We show below how these functions can be used. We start with call(), and we discuss examples of calling from JAX to arbitrary Python functions on the CPU, e.g., to use NumPy CPU custom kernels. Then we show uses of id_tap() and id_print(), which have the restriction that they cannot return values from the host to the device. These primitives are generally faster because they are executed asynchronously with the device code. In particular, they can be used to tap into and to debug JAX code.

Using call() to call a host function and return results to device

Use call() to invoke a computation on the host and return NumPy arrays to the device computation. Host computation is useful, e.g., when a device computation needs some data that requires I/O on the host, or it needs a library that is available on the host and you do not want to code it in JAX. For example, eigen decomposition for general matrices in JAX does not work on TPU. We can call the Numpy implementation from any JAX accelerator computation, using a host computation:

# This function runs on the host
def host_eig(m: np.ndarray) -> np.ndarray:
  return np.linalg.eigvals(m)

# This function is used in JAX
def device_fun(m):
  # We send "m" to the host, asking it to call "host_eig" and return the result.
  # We have to specify the result shape and dtype, either in the form of an
  # example return value or any object that has `shape` and `dtype` attributes,
  # e.g., a NumPy array or a `jax.ShapeDtypeStruct`.
  return hcb.call(host_eig, m,
                  # Given an input of shape (..., d, d), eig output has shape (..., d)
                  result_shape=jax.ShapeDtypeStruct(m.shape[:-1], m.dtype))

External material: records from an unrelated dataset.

Lemma fmt_no_space s :
  string_forall fmt_char s = true ->
  string_forall (fun c => negb (Ascii.eqb c " ")) s = true.
Proof.
  apply string_forall_impl. intros c Hc.
  destruct (fmt_char_plain c Hc) as (_ & -> & _). reflexivity.
Qed.

Lemma Instr_repr_shape i :
  Instr_repr i
  = ((String "G" (String (type_digit (instr_type i)) ""))
     ++ String " " ((String "X" (fmt2 (instr_x i)))
     ++ String " " (String "Y" (fmt2 (instr_y i)))))%string.
Proof. destruct i as [[] x y]; reflexivity. Qed.

Lemma Instr_of_line_repr i :
  Instr_of_line (Instr_repr i)
  = Some (mkInstr (instr_type i) (round2 (instr_x i)) (round2 (instr_y i))).
Proof.
  pose proof (fmt2_chars (instr_x i)) as Hx.
  pose proof (fmt2_chars (instr_y i)) as Hy.
  pose proof (fmt2_nonempty (instr_x i)) as Hxn.
  pose proof (fmt2_nonempty (instr_y i)) as Hyn.
  assert (Hstrip : strip (Instr_repr i) = Instr_repr i).
  { unfold strip.
    assert (Hl : lstrip (Instr_repr i) = Instr_repr i)
      by (rewrite Instr_repr_shape; reflexivity).
    rewrite Hl.
    replace (Instr_repr i)
      with ((String "G" (String (type_digit (instr_type i))
               (String " " (String "X" (fmt2 (instr_x i) ++ " Y"))))
             ++ fmt2 (instr_y i))%string).
    - apply rstrip_keep; [exact Hyn | now apply rstrip_plain].
    - rewrite Instr_repr_shape, !sapp_cons, sapp_nil_l. do 4 f_equal.
      rewrite sapp_assoc. reflexivity. }
  unfold Instr_of_line. rewrite Hstrip.
  rewrite Instr_repr_shape at 1 2 3.
  rewrite !sapp_cons, sapp_nil_l.
  cbn [String.eqb String.prefix orb].
  destruct (ascii_dec "(" "G") as [Hc|_]; [discriminate Hc|].
  destruct (ascii_dec "%" "G") as [Hc|_]; [discriminate Hc|].
  rewrite Instr_repr_shape.
  rewrite split_on_piece by (destruct i as [[] ? ?]; reflexivity).
  rewrite split_on_piece
    by (cbn [string_forall]; rewrite fmt_no_space by exact Hx; reflexivity).
  rewrite split_on_whole
    by (cbn [string_forall]; rewrite fmt_no_space by exact Hy; reflexivity).
  cbn [String.length String.get Nat.leb andb Ascii.eqb Bool.eqb drop_first].
  rewrite !py_float_fmt2.
  destruct (fmt2 (instr_x i)) as [|cx rx] eqn:Ex; [congruence|].
  destruct (fmt2 (instr_y i)) as [|cy ry] eqn:Ey; [congruence|].
  destruct i as [[] x y]; reflexivity.
Qed.

End NumberFacts.

(* ================================================================== *)
(** * Reading a decimal with two fractional digits *)

Section RoundingFacts.

























End RoundingFacts.




(* ================================================================== *)
(** * Further properties of the compiler *)

Section CompilerMore.

Lemma char_step_irrelevant letters padding st c :
  relevant letters c = false -> char_step letters padding st c = st.
Proof.
  unfold relevant, resolved, char_step. intros H.
  apply orb_false_iff in H as [_ H].
  destruct (letters !! String c ""); [discriminate|reflexivity].
Qed.

Lemma fold_chars_relevant letters padding line : forall st,
  fold_left (char_step letters padding)
    (list_ascii_of_string (filter_string (relevant letters) line)) st
  = fold_left (char_step letters padding) (list_ascii_of_string line) st.
Proof.
  induction line as [|c r IH]; intros st; [reflexivity|].
  cbn [filter_string list_ascii_of_string fold_left].
  destruct (relevant letters c) eqn:Hc.
  - cbn [list_ascii_of_string fold_left]. apply IH.
  - rewrite (char_step_irrelevant _ _ _ _ Hc). apply IH.
Qed.

Lemma split_on_filter sep p s :
  p sep = true ->
  split_on sep (filter_string p s) = map (filter_string p) (split_on sep s).
Proof.
  intros Hsep. induction s as [|c r IH]; [reflexivity|].
  cbn [filter_string split_on].
  destruct (Ascii.eqb_spec c sep) as [->|Hne].
  - rewrite Hsep. cbn [split_on]. rewrite Ascii.eqb_refl, IH. reflexivity.
  - pose proof (split_on_nonempty sep r) as Hr.
    destruct (split_on sep r) as [|h t] eqn:Hs; [congruence|].
    destruct (p c) eqn:Hp.
    + cbn [split_on]. destruct (Ascii.eqb_spec c sep); [congruence|].
      rewrite IH. cbn [map filter_string]. now rewrite Hp.
    + rewrite IH. cbn [map filter_string]. now rewrite Hp.
Qed.

Lemma fold_lines_relevant letters line_spacing padding lines : forall st,
  fold_left (line_step letters line_spacing padding)
    (map (filter_string (relevant letters)) lines) st
  = fold_left (line_step letters line_spacing padding) lines st.
Proof.
  induction lines as [|l r IH]; intros st; [reflexivity|].
  cbn [map fold_left]. rewrite IH. f_equal.
  unfold line_step. apply fold_chars_relevant.
Qed.

End CompilerMore.

(** X1.  The program depends only on the line breaks of the text and on
    the characters that are keys of the table: a text and the text
    without its other characters compile to the same program. *)
Theorem X1_unknown_characters_ignored (text : string)
    (letters : gmap string Letter) (line_length line_spacing padding : float) :
  textToGcode (filter_string (relevant letters) text) letters
              line_length line_spacing padding
  = textToGcode text letters line_length line_spacing padding.
Proof.
  unfold textToGcode, compile_state, split_lines.
  rewrite split_on_filter
    by (unfold relevant; now rewrite Ascii.eqb_refl).
  now rewrite fold_lines_relevant.
Qed.

Lemma split_lines_newline s :
  has_newline s = true -> (2 <= length (split_lines s))%nat.
Proof.
  unfold has_newline, split_lines.
  induction s as [|c r IH]; cbn [existsb list_ascii_of_string split_on];
    [discriminate|].
  rewrite (Ascii.eqb_sym newline c).
  pose proof (split_on_nonempty newline r) as Hne.
  destruct (Ascii.eqb c newline); cbn [orb].
  - intros _. destruct (split_on newline r); [congruence | cbn; lia].
  - intros H. specialize (IH H).
    destruct (split_on newline r); [congruence | exact IH].
Qed.

Lemma char_step_undrawn letters padding st c :
  tidy st -> drawn letters c = false ->
  output (char_step letters padding st c) = output st.
Proof.
  intros (Hp & _) Hd. unfold drawn in Hd. unfold char_step.
  destruct (letters !! String c "") as [ld|]; [|reflexivity].
  rewrite letter_step_output, Hp.
  destruct (instructions ld); [apply app_nil_r | discriminate].
Qed.

Lemma fold_char_step_undrawn letters padding cs : forall st,
  tidy st ->
  length (filter (fun c => drawn letters c = true) cs) = 0%nat ->
  output (fold_left (char_step letters padding) cs st) = output st.
Proof.
  induction cs as [|c r IH]; intros st Ht Hn; [reflexivity|].
  cbn [fold_left]. rewrite filter_cons in Hn.
  destruct (decide (drawn letters c = true)) as [Hd|Hd]; [discriminate Hn|].
  apply not_true_is_false in Hd.
  rewrite IH; [now apply char_step_undrawn | now apply tidy_char_step | exact Hn].
Qed.

(** X2.  The program is empty exactly when the text has no line break
    and none of its characters has a letter with instructions. *)
Theorem X2_empty_program (text : string) (letters : gmap string Letter)
    (line_length line_spacing padding : float) :
  textToGcode text letters line_length line_spacing padding = [] <->
  has_newline text = false /\ count_chars (drawn letters) text = 0%nat.
Proof.
  split.
  - intros Hout.
    assert (Hnl : has_newline text = false).
    { destruct (has_newline text) eqn:Hnl; [|reflexivity].
      pose proof (split_lines_newline text Hnl) as Hlen.
      pose proof (compile_state_brackets text letters line_spacing padding) as Hb.
      unfold textToGcode in Hout. rewrite Hout in Hb. cbn in Hb. lia. }
    split; [exact Hnl|].
    unfold textToGcode, compile_state in Hout.
    rewrite (split_lines_no_newline text Hnl) in Hout. cbn [fold_left] in Hout.
    unfold line_step in Hout.
    pose proof (fold_char_step_advances letters padding
                  (list_ascii_of_string text)
                  (start_line line_spacing init_state)) as Ha.
    rewrite Hout in Ha. unfold count_chars. cbn in Ha. lia.
  - intros [Hnl Hn]. unfold textToGcode, compile_state.
    rewrite (split_lines_no_newline text Hnl). cbn [fold_left].
    unfold line_step. rewrite fold_char_step_undrawn; [reflexivity | | exact Hn].
    apply tidy_start_line, tidy_init.
Qed.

The call() function and the Python host function both take a single argument and return a single result, but those can be pytrees. Note that we must tell the call() what shape and dtype to expect from the host invocation, using the result_shape keyword argument. This is important because the device code is compiled with that expectation. There will be an error raised at runtime if the actual invocation produces a different result shape. In general, such errors and also exceptions raised by the host computation may be difficult to debug. See the Debugging section below. This is a problem for call() but not for id_tap() because for the latter the decice code does not expect a returned value.

The call() API can be used inside a jit or pmap computation or inside cond/scan/while control flow. When used inside jax.pmap(), there will be separate calls to the host from each of the participating devices:

def host_sin(x, *, device):
  # The ``device`` argument is passed due to ``call_with_device=True`` below.
  print(f"Invoking host_sin with {x.shape} on {device}")
  return np.sin(x)

# Use pmap to run the computation on two devices
jax.pmap(lambda x: hcb.call(host_sin, x,
                            result_shape=x,
                            # Ask that the `host_sin` function be passed `device=dev`
                            call_with_device=True))(
         np.ones((2, 4), dtype=np.float32))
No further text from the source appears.